Rania’s medical journey: from NICU to ongoing care
After birth, Rania required immediate respiratory support due to a floppy airway and other anomalies common in KOS. She underwent surgeries to reshape excess tissue and ultimately needed a tracheostomy to breathe. Her care team also addressed feeding issues, including the use of a gastronomy tube and corrective surgeries to manage reflux.
Genetic testing confirmed KOS, shaping the family’s understanding of Rania’s condition and her future needs. Ophthalmology, ENT, and nephrology specialists collaborated to map out a plan for her overall health. While Rania’s airway challenges are no longer as acute, she still uses a tracheostomy to manage respiratory symptoms, especially during illness.
Kidney concerns and the long view
Rania also faces renal hypoplasia, meaning both kidneys are smaller than normal. Her current kidney function is around 70 to 80 percent, with the possibility of future kidney disease or the need for a transplant depending on how her condition evolves. Nephrologists monitor her kidney health closely, preparing the family for potential interventions should renal function decline.

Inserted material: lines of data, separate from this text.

(* ===== verification/Github.v ===== *)
(** * What GitHub's answers say ([crates/github/src/traffic.rs], [rest.rs], [demand.rs])

    The rate-limit vocabulary (quota snapshots, the pressure they put on polling,
    refusals and how long they silence a credential), the outcome of a refresh, and
    the reading of queued jobs that demand polling produces. *)

From stdpp Require Import strings.
From S2P Require Import Prelude RustStr Ordered Model Labels.
#[local] Open Scope Z_scope.
#[local] Open Scope rust_scope.

(** A [std::time::Duration] is a number of nanoseconds between zero and
    [Duration::MAX]. *)
#[global] Abbreviation Duration := Z (only parsing).
Definition DURATION_MAX : Duration := U64_MAX * 1000000000 + 999999999.
Definition duration (d : Duration) : Prop := 0 ≤ d ≤ DURATION_MAX.
Definition dur_add (a b : Duration) : Duration := sat_add DURATION_MAX a b.
Definition dur_mul (a : Duration) (n : Z) : Duration := sat_mul DURATION_MAX a n.

(** [DateTime::timestamp]: whole seconds since the epoch, rounded down. *)
Definition timestamp (now : Timestamp) : Z := now / 1000000000.

(** [i64] arithmetic: [saturating_sub], and the plain subtraction of a release
    build. *)
Definition I64_MIN : Z := -9223372036854775808.
Definition i64_saturating_sub (a b : Z) : Z := clamp (a - b) I64_MIN I64_MAX.
Definition i64_sub (a b : Z) : Z := (a - b - I64_MIN) mod (U64_MAX + 1) + I64_MIN.

(** ** The hourly quota *)

Record RateLimitSnapshot := mk_snapshot {
  rl_limit : Z;              (* u64 *)
  rl_remaining : Z;          (* u64 *)
  rl_used : option Z;        (* u64 *)
  rl_reset_unix_secs : Z;    (* u64 *)
  rl_observed_at : Timestamp;
}.
#[global] Instance RateLimitSnapshot_eq_dec : EqDecision RateLimitSnapshot.
Proof. solve_decision. Defined.

Inductive PrimaryPressure := PNormal | PLow | PCritical.
#[global] Instance PrimaryPressure_eq_dec : EqDecision PrimaryPressure.
Proof. solve_decision. Defined.

Definition stretch_factor (p : PrimaryPressure) : Z :=
  match p with PNormal => 1 | PLow => 2 | PCritical => 4 end.

Definition LOW_PRIMARY_REMAINING_PERCENT : Z := 20.
Definition CRITICAL_PRIMARY_REMAINING_PERCENT : Z := 5.

Definition reset_in (q : RateLimitSnapshot) (now : Timestamp) : Duration :=
  let reset := if bool_decide (rl_reset_unix_secs q ≤ I64_MAX)
               then rl_reset_unix_secs q else I64_MAX in
  let secs := i64_saturating_sub reset (timestamp now) in
  if bool_decide (0 ≤ secs) then seconds secs else 0.

Definition pressure (q : RateLimitSnapshot) (now : Timestamp) : PrimaryPressure :=
  if bool_decide (rl_limit q = 0) || bool_decide (reset_in q now = 0) then PNormal
  else
    let percent := sat_mul U64_MAX (rl_remaining q) 100 / rl_limit q in
    if bool_decide (percent < CRITICAL_PRIMARY_REMAINING_PERCENT) then PCritical
    else if bool_decide (percent < LOW_PRIMARY_REMAINING_PERCENT) then PLow
    else PNormal.

(** ** Refusals *)

Inductive RateLimitKind := Primary | Secondary.
#[global] Instance RateLimitKind_eq_dec : EqDecision RateLimitKind.
Proof. solve_decision. Defined.

Record RateLimited := mk_limited {
  kind : RateLimitKind;
  retry_after : option Duration;
  remaining : option Z;        (* u64 *)
  reset_unix_secs : option Z;  (* u64 *)
}.
#[global] Instance RateLimited_eq_dec : EqDecision RateLimited.
Proof. solve_decision. Defined.

Definition DEFAULT_RATE_LIMIT_BACKOFF : Duration := seconds 60.
Definition MAX_RATE_LIMIT_BACKOFF : Duration := seconds (15 * 60).

Definition delay_from (l : RateLimited) (now : Timestamp) : Duration :=
  let requested :=
    match retry_after l with
    | Some d => Some d
    | None =>
        match reset_unix_secs l with
        | None => None
        | Some reset =>
            if bool_decide (reset ≤ I64_MAX) then
              let secs := i64_sub reset (timestamp now) in
              if bool_decide (0 ≤ secs) then Some (seconds secs) else None
            else None
        end
    end in
  let requested :=
    match requested with
    | Some d => if bool_decide (0 < d) then d else DEFAULT_RATE_LIMIT_BACKOFF
    | None => DEFAULT_RATE_LIMIT_BACKOFF
    end in
  Z.min requested MAX_RATE_LIMIT_BACKOFF.

(** ** The runner inventory of a target, as a refresh reports it *)

Inductive RunnerStatus := Online | RunnerOffline | OtherStatus (raw : str).
#[global] Instance RunnerStatus_eq_dec : EqDecision RunnerStatus.
Proof. solve_decision. Defined.

Record Runner := mk_runner {
  rn_id : Z;  (* u64 *)
  rn_name : str;
  rn_os : str;
  rn_status : RunnerStatus;
  rn_busy : bool;
  rn_ephemeral : option bool;
  rn_labels : list str;
}.
#[global] Instance Runner_eq_dec : EqDecision Runner.
Proof. solve_decision. Defined.

Record RunnerInventory := mk_inventory {
  ri_target : ScaleTarget;
  ri_runners : list Runner;
  ri_reported_total : option Z;  (* u64 *)
  ri_pages : Z;                  (* usize *)
  ri_truncated : bool;
}.
#[global] Instance RunnerInventory_eq_dec : EqDecision RunnerInventory.
Proof. solve_decision. Defined.

Record UnavailableRepository := mk_unavailable { un_repository : OwnerRepo; un_reason : str }.
#[global] Instance UnavailableRepository_eq_dec : EqDecision UnavailableRepository.
Proof. solve_decision. Defined.

Record ActivityCount := mk_activity {
  ac_per_repository : list (OwnerRepo * Z);  (* BTreeMap<OwnerRepo, u32> *)
  ac_unavailable : list UnavailableRepository;
  ac_truncated : list OwnerRepo;             (* BTreeSet *)
}.
#[global] Instance ActivityCount_eq_dec : EqDecision ActivityCount.
Proof. solve_decision. Defined.

Record RateLimitHeadroom := mk_headroom {
  hr_limit : option Z;
  hr_remaining : option Z;
  hr_reset_unix_secs : option Z;
}.
#[global] Instance RateLimitHeadroom_eq_dec : EqDecision RateLimitHeadroom.
Proof. solve_decision. Defined.

Record InventorySnapshot := mk_inventory_snapshot {
  is_target : ScaleTarget;
  is_runners : RunnerInventory;
  is_activity : ActivityCount;
  is_observed_at : Timestamp;
  is_headroom : option RateLimitHeadroom;
}.
#[global] Instance InventorySnapshot_eq_dec : EqDecision InventorySnapshot.
Proof. solve_decision. Defined.

(** ** The outcome of a refresh *)

Inductive RefreshState :=
  | RReady (snapshot : InventorySnapshot)
  | RRateLimited (limit : RateLimited)
  | RUnauthorized
  | RLockedOut (retry_after : Duration)
  | RForbidden (message : option str)
  | ROffline
  | RFailed (status : option Z) (message : str)
  | RCancelled.
#[global] Instance RefreshState_eq_dec : EqDecision RefreshState.
Proof. solve_decision. Defined.

Definition retry_delay (s : RefreshState) (now : Timestamp) : option Duration :=
  match s with
  | RRateLimited limit => Some (delay_from limit now)
  | RLockedOut retry_after => Some retry_after
  | _ => None
  end.

(** ** The demand reading *)

Record QueuedDemand := mk_demand {
  qd_per_repository : list (OwnerRepo * list RunsOn);  (* BTreeMap *)
  qd_unavailable : list UnavailableRepository;
  qd_truncated : list OwnerRepo;                       (* BTreeSet *)
  qd_busy : list OwnerRepo;                            (* BTreeSet *)
  qd_rate_limit : option RateLimitSnapshot;
}.

Definition QueuedDemand_new (jobs : list (OwnerRepo * list RunsOn)) : QueuedDemand :=
  mk_demand jobs [] [] [] None.

Definition QueuedDemand_is_quiet (d : QueuedDemand) : bool :=
  bool_decide (qd_busy d = []) && bool_decide (qd_unavailable d = []).

Definition jobs_for (d : QueuedDemand) (r : OwnerRepo) : list RunsOn :=
  default [] (map_get r (qd_per_repository d)).

Definition jobs (d : QueuedDemand) : list RunsOn := (qd_per_repository d).*2 ≫= id.

Definition is_complete (d : QueuedDemand) : bool :=
  bool_decide (qd_unavailable d = []) && bool_decide (qd_truncated d = []).

(** ** Bounds *)

(** What the field types guarantee of a snapshot. *)
Definition snapshot_typed (q : RateLimitSnapshot) : Prop :=
  in_u64 (rl_limit q) ∧ in_u64 (rl_remaining q) ∧ in_u64 (rl_reset_unix_secs q).

Definition limited_typed (l : RateLimited) : Prop :=
  (∀ d, retry_after l = Some d → duration d) ∧ ∀ r, reset_unix_secs l = Some r → in_u64 r.

Lemma reset_in_bounds q now : 0 ≤ reset_in q now ≤ seconds I64_MAX.
Proof.
  unfold reset_in, i64_saturating_sub, clamp, seconds, I64_MIN, I64_MAX.
  repeat case_bool_decide; lia.
Qed.

(** A refusal silences the credential for at most fifteen minutes, and never for
    no time at all, whatever the headers said. *)
Lemma delay_from_bounds l now :
  limited_typed l → 0 < delay_from l now ≤ MAX_RATE_LIMIT_BACKOFF.
Proof.
  unfold delay_from, DEFAULT_RATE_LIMIT_BACKOFF, MAX_RATE_LIMIT_BACKOFF, seconds, duration.
  intros [Hd _]. repeat (case_match || case_bool_decide); simplify_eq; lia.
Qed.

Lemma stretch_factor_bounds p : 1 ≤ stretch_factor p ≤ 4.
Proof. destruct p; simpl; lia. Qed.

Family resilience and the emotional journey
Rania’s parents describe a heartbreaking but hopeful path. The family had two healthy older boys, which made the initial diagnosis even more challenging. The father emphasized strength rooted in faith and unity, while the mother described the emotional complexity of navigating a child’s rare condition. The family has faced a second sorrow with the loss of a newborn son in 2022, also connected to the same genetic disorder, underscoring the fragility of life and the unpredictable nature of KOS.

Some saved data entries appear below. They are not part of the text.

(* ===== verification/Routing.v ===== *)
(** * Routing queued jobs to profiles ([crates/agent/src/reconcile.rs], [route_demand])

    A target's queued jobs are tallied for each of its profiles, and a job that
    several profiles of this host could serve is refused to all of them. *)

From stdpp Require Import strings.
From S2P Require Import Prelude RustStr Ordered Model Path Workspace Execution Host Attempt.
From S2P Require Import Labels Policy Capacity Github.
#[local] Open Scope Z_scope.
#[local] Open Scope rust_scope.

Inductive RoutingRefusal := OverlappingProfiles.
#[global] Instance RoutingRefusal_eq_dec : EqDecision RoutingRefusal.
Proof. solve_decision. Defined.
#[global] Instance ord_RoutingRefusal : Ord RoutingRefusal := λ _ _, Eq.
#[global] Instance ord_laws_RoutingRefusal : OrdLaws RoutingRefusal.
Proof. by constructor. Qed.

(** [u32] subtraction of a release build. *)
Definition u32_sub (a b : Z) : Z := (a - b) mod (U32_MAX + 1).

Definition target_jobs (t : ScaleTarget) (reading : QueuedDemand) : list RunsOn :=
  match t with
  | Repository r => jobs_for reading r
  | Organization _ => jobs reading
  end.

Definition demand_for (p : ScalePolicy) (reading : QueuedDemand) : DemandTally :=
  match mode_labels (mode p) with
  | None => tally_default
  | Some labels => labels_tally labels (target_jobs (target p) reading)
  end.

Definition policy_matches (p : ScalePolicy) (job : RunsOn) : bool :=
  match mode_labels (mode p) with
  | Some labels => is_match (labels_matches labels job)
  | None => false
  end.

Definition tallies := list (PolicyId * DemandTally).   (* BTreeMap *)
Definition refusals := list (RoutingRefusal * Z).      (* BTreeMap, u32 *)

Definition collect_tallies (profiles : list ScalePolicy) (reading : QueuedDemand) : tallies :=
  foldl (λ m p, map_insert (p_id p) (demand_for p reading) m) [] profiles.

Definition routing_owners (all : list ScalePolicy) (first : ScalePolicy) : list ScalePolicy :=
  List.filter owns_runners
    (List.filter (λ p, ScaleTarget_eqb (target p) (target first)
                       && bool_decide (host_id p = host_id first)) all).

Definition matched_owners (owners : list ScalePolicy) (job : RunsOn) : list PolicyId :=
  p_id <$> List.filter (λ p, policy_matches p job) owners.

Definition refused (t : DemandTally) : DemandTally :=
  mk_tally (u32_sub (matched t) 1) (u32_add (not_matched t) 1) (unresolvable t).

(** [if let Some(tally) = tallies.get_mut(&id)]. *)
Definition refuse_one (ts : tallies) (id : PolicyId) : tallies :=
  match map_get id ts with
  | Some t => map_insert id (refused t) ts
  | None => ts
  end.

(** [*refusals.entry(reason).or_default() += 1]. *)
Definition bump (r : RoutingRefusal) (m : refusals) : refusals :=
  map_insert r (u32_add (default 0 (map_get r m)) 1) m.

Definition route_job (owners : list ScalePolicy) (acc : tallies * refusals) (job : RunsOn)
    : tallies * refusals :=
  match required_labels job with
  | Err _ => acc
  | Ok _ =>
      let ids := matched_owners owners job in
      if bool_decide (1 < Z.of_nat (length ids))
      then (foldl refuse_one acc.1 ids, bump OverlappingProfiles acc.2)
      else acc
  end.

Definition route_demand (all profiles : list ScalePolicy) (reading : QueuedDemand)
    : tallies * refusals :=
  let ts := collect_tallies profiles reading in
  match profiles with
  | [] => (ts, [])
  | first :: _ =>
      foldl (route_job (routing_owners all first)) (ts, [])
        (target_jobs (target first) reading)
  end.

(** ** Lemmas *)

Lemma Name_eqb_cmp x y : Name_eqb x y = true ↔ cmp x y = Eq.
Proof.
  unfold Name_eqb. rewrite eq_ignore_ascii_case_spec. unfold cmp at 1, ord_Name. split.
  - intros ->. apply cmp_refl.
  - apply cmp_eq_leibniz.
Qed.

Lemma OwnerRepo_eqb_cmp x y : OwnerRepo_eqb x y = true ↔ cmp x y = Eq.
Proof.
  unfold OwnerRepo_eqb. rewrite andb_true_iff, !Name_eqb_cmp.
  unfold cmp at 3, ord_OwnerRepo. rewrite prod_cmp_unfold. simpl.
  destruct (cmp (owner x) (owner y)); naive_solver.
Qed.

(** Equal targets are equal keys. *)
Lemma ScaleTarget_eqb_cmp x y : ScaleTarget_eqb x y = true ↔ cmp x y = Eq.
Proof.
  destruct x, y; simpl; try done; [apply OwnerRepo_eqb_cmp|]. apply Name_eqb_cmp.
Qed.

Lemma map_get_key {K V} `{OrdLaws K} (k k' : K) (m : list (K * V)) :
  cmp k k' = Eq → map_get k m = map_get k' m.
Proof.
  intros E. induction m as [|[j v] m IH]; simpl; [done|].
  by rewrite (cmp_eq_l _ _ _ E), IH.
Qed.

(** Two spellings of a target read the same jobs. *)
Lemma target_jobs_eqb t t' reading :
  ScaleTarget_eqb t t' = true → target_jobs t reading = target_jobs t' reading.
Proof.
  destruct t, t'; simpl; try done. intros E. unfold jobs_for.
  by rewrite (map_get_key _ _ _ (proj1 (OwnerRepo_eqb_cmp _ _) E)).
Qed.

Lemma map_get_insert_N {V} (k k' : N) (v : V) m :
  map_get k' (map_insert k v m) = if decide (k' = k) then Some v else map_get k' m.
Proof.
  rewrite map_get_insert. change (cmp k' k) with (N.compare k' k).
  destruct (N.compare_spec k' k); destruct (decide (k' = k)); try done; lia.
Qed.

Lemma collect_tallies_get profiles reading p :
  p ∈ profiles → (∀ q, q ∈ profiles → p_id q = p_id p → q = p) →
  map_get (p_id p) (collect_tallies profiles reading) = Some (demand_for p reading).
Proof.
  unfold collect_tallies. intros Hp Hu. induction profiles as [|q l IH] using rev_ind.
  { by apply not_elem_of_nil in Hp. }
  rewrite foldl_app. simpl. rewrite map_get_insert_N. destruct (decide _) as [E|E].
  - rewrite (Hu q); [done| |done]. apply elem_of_app. right. by apply list_elem_of_singleton.
  - apply IH; [|intros; apply Hu; [apply elem_of_app; by left|done]].
    apply elem_of_app in Hp as [?|Hp]; [done|]. apply list_elem_of_singleton in Hp. congruence.
Qed.

Lemma refuse_one_get ts id k :
  map_get k (refuse_one ts id) = if decide (k = id) then refused <$> map_get k ts else map_get k ts.
Proof.
  unfold refuse_one. destruct (map_get id ts) eqn:E.
  - rewrite map_get_insert_N. destruct (decide _) as [->|]; [|done]. by rewrite E.
  - destruct (decide _) as [->|]; [|done]. by rewrite E.
Qed.

Lemma refuse_all_get ids ts k :
  NoDup ids →
  map_get k (foldl refuse_one ts ids)
  = if decide (k ∈ ids) then refused <$> map_get k ts else map_get k ts.
Proof.
  intros Hnd. revert ts. induction Hnd as [|id ids Hid _ IH]; intros ts; cbn [foldl].
  { destruct (decide _) as [Hk|]; [|done]. by apply not_elem_of_nil in Hk. }
  rewrite IH, refuse_one_get.
  destruct (decide (k = id)) as [->|].
  - rewrite decide_False by done. rewrite decide_True; [done|by left].
  - destruct (decide (k ∈ ids)).
    + rewrite decide_True; [done|by right].
    + rewrite decide_False; [done|]. rewrite elem_of_cons. naive_solver.
Qed.

(** ** Sole ownership *)

(** The profile a job is routed to, if any: the only owner that matches it. *)
Definition sole_owner (owners : list ScalePolicy) (job : RunsOn) : option PolicyId :=
  match matched_owners owners job with [id] => Some id | _ => None end.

Looking ahead: living with KOS
Today, Rania is five years old and remains a thriving, boisterous child in many ways, though her medical needs continue. Medical teams hope to advance plans to safely reduce her dependence on the tracheostomy as airway management improves. The family remains focused on medical follow-ups, therapies, and daily care that supports Rania’s development and quality of life.
Why this story matters
Rania’s experience sheds light on rare diseases like KOS, highlighting gaps in prenatal screening and the importance of genetic testing when unusual neonatal issues appear. It also illustrates the resilience of families confronted with difficult diagnoses and the essential role of a multidisciplinary medical team in coordinating care for complex congenital conditions.
Conclusion
While the path ahead for Rania and her family is uncertain, their perseverance demonstrates the enduring power of hope, medical collaboration, and community support in managing rare genetic disorders.